Doreen had come to Wolverhampton from London in 1941 so that she could train as a nurse.

She had family connections to the city as her grandfather, William Boddy, had a shop in Queen Square where he designed furniture and did the refurbishment work for theatre seats.

It was midwifery training in particular that Nurse Boddy had been seeking when she came to the town but her role after D-Day was dealing with young men in need of care after their wounds in Normandy.

Wolverhampton wasn't the only town to take injured servicemen. This image was taken at Royal Salop Infirmary, Shrewsbury.

While it was Wolverhampton that changed the course of Nurse Boddy’s life, it was the people who turned out to thank the returning, wounded soldiers that she wishes to praise today.

“We had got the hospital ready for the soldiers who had been taken off the beach to Guildford,” Mrs Carr says.

“The ones who needed immediate operations to save their lives were treated in Guildford. Many others were sent up to Wolverhampton on the train on July 9, three days after D-Day.

“There were so many of them - all army and navy. I didn’t see anyone from the air force. There were so many regiments“There were regiments I had never even heard of.”

Word spread quickly throughout Wolverhampton that the town was about to do its bit to put these wounded Tommies back on their feet or try to ease their pain after they had fought with all their might to change the course of the war.

“Bush telegraph alerted the residents local to Wolverhampton to the fact that a train was due in about 6pm on the Friday after D-Day, bringing the first of the injured,” Mrs Carr recalls.

“At the time everything was in short supply – cigarettes, chocolates, eggs – even soap. Nevertheless people put these things onto the stretchers bringing in the patients.

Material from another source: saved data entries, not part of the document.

(* ===== verification/Spinlock.v ===== *)
(** * Spin locks (kernel/src/spinlock.h)

    Any number of processors use one lock.  Every access to the lock's word and
    every instruction that changes the interrupt flag is a step; the steps of
    the processors interleave freely.  A processor enters with [spin_lock],
    [spin_try_lock] or [spin_lock_irqsave] and leaves with the matching
    unlock. *)

From stdpp Require Import base numbers list.
From Stdlib Require Import ZArith Lia.
From S2P Require Import Prelude.

#[local] Open Scope Z_scope.

(** ** The functions *)

Definition SPINLOCK_INIT : Z := 0.

(** [xchgl]: the old value, and the word afterwards. *)
Definition spin_exchange (word value : Z) : Z * Z := (word, value).

Definition spin_try_lock (word : Z) : bool * Z :=
  let '(old, word) := spin_exchange word 1 in if negb (old =? 0) then (false, word) else (true, word).

Definition spin_unlock (word : Z) : Z := 0.

(** Where [spin_lock] is: before the exchange, or in the inner loop. *)
Inductive lock_pc := PC_EXCHANGE | PC_WAIT.

(** One access of [spin_lock]: where it goes on, [None] once it has the lock. *)
Definition spin_lock_step (pc : lock_pc) (word : Z) : option lock_pc * Z :=
  match pc with
  | PC_EXCHANGE => let '(old, word) := spin_exchange word 1 in if negb (old =? 0) then (Some PC_WAIT, word) else (None, word)
  | PC_WAIT => if negb (word =? 0) then (Some PC_WAIT, word) else (Some PC_EXCHANGE, word)
  end.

“The love and kindness around was palpable, as was the distress felt by so many who had been on the beaches and seen so many others wounded and dead.”

The young nurse was astounded by the generosity.

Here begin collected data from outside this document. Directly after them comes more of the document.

Lemma exception_report_correct_witness :
  let '(c', m') := exception_stub true 14 some_registers fault_memory in
  exists out, exception_dispatch (rdi c') (frame_at m' (rdi c')) 0xdeadbeef [] = Some out /\ take 22 out = chars "JOSHOS_PANIC_EXCEPTION".
Proof.
  assert (forall a, word64 (fault_memory a)) as Hm by (intros a; unfold fault_memory, word64; repeat case_match; lia).
  assert (Forall word64 (general some_registers)) as Hg by (repeat constructor; discriminate).
  pose proof (exception_report_correct 14 true some_registers fault_memory 0xdeadbeef ltac:(lia) eq_refl ltac:(cbn; lia) Hg Hm ltac:(unfold word64; lia)) as H.
  cbn zeta in H. destruct (exception_stub true 14 some_registers fault_memory) as [c' m']. destruct H as [H _]. eexists. split; [exact H | reflexivity].
Defined.

(** In 64-bit mode the processor aligns the stack to 16 bytes and pushes SS and
    RSP on every exception, before RFLAGS, CS and RIP and also when it does not
    change stacks or privilege.  For an exception in the kernel other than a double
    fault the report then never shows the interrupted stack pointer: it shows the
    address of the slot that holds it, 16 to 31 bytes below. *)
Theorem reported_rsp_wrong (vector : Z) (with_error : bool) c m old_rsp :
  0 <= vector -> stub_with_error !! Z.to_nat vector = Some with_error -> 136 <= rsp c < 2 ^ 64 - 64 ->
  let base := if with_error then rsp c + 8 else rsp c in
  base + 40 = old_rsp - old_rsp mod 16 -> m (base + 24) = old_rsp ->
  vector <> 8 -> m (base + 8) mod 4 = 0 ->
  let '(c', m') := exception_stub with_error vector c m in
  let frame := frame_at m' (rdi c') in
  f_stack_rsp frame = old_rsp /\ interrupted_rsp (rdi c') frame = old_rsp - old_rsp mod 16 - 16.
Proof.
  intros Hv Hstub Hsp base Hpush Hrsp H8 Hcs. pose proof (exception_stub_spec vector with_error c m Hv Hstub ltac:(lia)) as H. fold base in H.
  assert (rsp c <= base <= rsp c + 8) as Hbase by (unfold base; destruct with_error; lia).
  destruct (exception_stub with_error vector c m) as [c' m']. destruct H as (-> & Hrdi & _). cbn zeta. split; [exact Hrsp |].
  unfold interrupted_rsp. rewrite saved_stack_frame. unfold saved_stack. cbn [f_vector f_cs]. rewrite (proj2 (Z.eqb_neq vector 8) H8), Hcs. cbn [orb negb Z.eqb].
  rewrite u64_small; lia.
Qed.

“The things they gave were in such short supply because of rationing. People would queue for hours at a chemist for soap,” she says.

“We had been at war for so long. No-one had anything to spare. But they did not hesitate to give these things to these soldiers, none of whom they knew and many of whom would not have been from anywhere near Wolverhampton.

“On the egg shells, some people had written little messages saying thank you or wishing the soldiers and sailors to get well soon. They had so little. But what they had, they gave in gratitude to these brave men.

“They knew D-Day had created the possibility that the war might soon be over.”

Mother of three Mrs Carr was brought up in Finchley in London and now lives in Lewisham. But she was compelled to share her memories of the generosity of Wolverhampton folk towards the wounded soldiers.

“The kindness didn’t stop there,” Mrs Carr says when those who were fit enough to be given ‘blues’, the uniform to wear outside the hospital, went into town, no one would let them pay for anything. Food and drink had always been paid for when they went to pick up the tab.

“I did not matter whether they were going into a pub for a beer or into a cafe for a bun or a cup of tea.

“Whatever they wanted, someone else would insist on paying for it. The other servicemen who were too ill to leave the hospital were green with envy. I’m sure that men from all over the country will be remembering this episode in Wolverhampton’s history as I, one of the nurses at The Royal receiving those boys, do.”